L. Paul Bremer III, the U.S. civil administrator who is running Iraq, outlined on Monday what he described as "magnificent" progress -- including the formation of a "de-Baathification" committee to advise him on how to eliminate the ruling party of the former regime and redistribute its assets.

He and other officials said the removal of sanctions against Iraq by the U.N. Security Council will pave the way to new economic opportunities that are likely to ease public unrest over power and water outages, public safety and the sudden unemployment of hundreds of thousands of Iraqis.

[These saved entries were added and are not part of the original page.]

(** * Turtle's Adventure: a shallow embedding of [turtle_adventure.py]

    The module under study is a small real-time game: a player turtle walks
    towards a waypoint, enemies of five kinds move by their own rules, and
    an enemy generator spawns waves of enemies from the game level.

    Number model.  Python computes the geometry in binary floating point;
    here coordinates, sizes and speeds are real numbers ([R]) and every
    arithmetic operation is exact.  Integer quantities (the level, the
    canvas size, loop counts, random integers) are [Z]; the ceilings of true
    divisions in the generator ([math.ceil(num/3)]) are taken over [Q].

    Randomness.  [random.randint] and [random.choice] consume one entry of
    an explicit random tape: every update that may draw takes its draws as
    arguments. *)

From Stdlib Require Import ZArith QArith Qround List String Bool Lia.
From Stdlib Require Import Reals Lra.
Import ListNotations.

Local Open Scope R_scope.

(** ** Comparisons on coordinates, as booleans *)

Definition Rltb (a b : R) : bool := if Rlt_dec a b then true else false.
Definition Rleb (a b : R) : bool := if Rle_dec a b then true else false.
Definition Reqb (a b : R) : bool := if Req_dec_T a b then true else false.

(** ** The random tape *)

Module Random.

(** [random.randint(a, b)]: an integer of [a..b]; the draw [r] selects
    which one.  Python raises [ValueError] on an empty range. *)
Definition randint (a b : Z) (r : Z) : option Z :=
  if (b <? a)%Z then None else Some (a + r mod (b - a + 1))%Z.

(** [random.choice([1, 1.1])]. *)
Definition choice_1_or_1_1 (r : Z) : R :=
  if Z.even r then 1 else 11 / 10.

End Random.

(** ** The turtle of Python's [turtle] module

    Only what [Player] uses: a position, a heading, [towards],
    [setheading], [forward] and [distance].  The heading is kept as the
    unit vector [(cos t, sin t)] of the angle [t] that the library stores;
    [towards] of the turtle's own position is angle 0, that is [(1, 0)]. *)

Module Turtle.

Record t := mk { xcor : R; ycor : R; heading : R * R }.

Definition distance (tu : t) (x y : R) : R :=
  sqrt ((x - xcor tu) ^ 2 + (y - ycor tu) ^ 2).

Definition towards (tu : t) (x y : R) : R * R :=
  let d := distance tu x y in
  if Req_dec_T d 0 then (1, 0)
  else ((x - xcor tu) / d, (y - ycor tu) / d).

Definition setheading (tu : t) (h : R * R) : t :=
  mk (xcor tu) (ycor tu) h.

Definition forward (tu : t) (d : R) : t :=
  mk (xcor tu + d * fst (heading tu)) (ycor tu + d * snd (heading tu))
     (heading tu).

End Turtle.

(** ** Game elements and the game *)

Record Waypoint := mkWaypoint {
  wp_x : R;
  wp_y : R;
  is_active : bool
}.

Record Home := mkHome {
  home_x : R;
  home_y : R;
  home_size : R
}.

Record Player := mkPlayer {
  pl_turtle : Turtle.t;
  pl_speed : R
}.

(** The five enemy classes, and an enemy as the generator constructs it:
    class, size and colour. *)
Inductive EnemyKind :=
  | KDemo | KRandomWalk | KChasing | KFencing | KCross.

Record Spawn := mkSpawn {
  sp_kind : EnemyKind;
  sp_size : Z;
  sp_color : string
}.

(** An entry of the game's list of elements.  The waypoint, the home and
    the player are fields of the game; an entry names which of them it
    is, or the enemy that was constructed. *)
Inductive Element :=
  | ElWaypoint
  | ElHome
  | ElPlayer
  | ElEnemy (s : Spawn).

(** A text item of the canvas. *)
Record CanvasText := mkText {
  txt_x : R;
  txt_y : R;
  txt_text : string;
  txt_fill : string
}.

(** What a scheduled callback runs: the bound method and its arguments. *)
Inductive Callback :=
  | CbCreateEnemy
  | CbCreateChasing (num : Q).

Record Task := mkTask {
  task_ms : Z;
  task_callback : Callback
}.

"I think we are nearing the end of the first phase of our task here and entering what I would say is a new phase," Bremer told reporters in Baghdad before the second attack. "We have established control of the country of Iraq. We've turned water and power on and lowered the prices of food and basic services nationwide."

Bremer also said American overseers have reestablished an Iraqi Central Bank. One of its first deposits will be $250 million from a vault found submerged in the Tigris River on Sunday.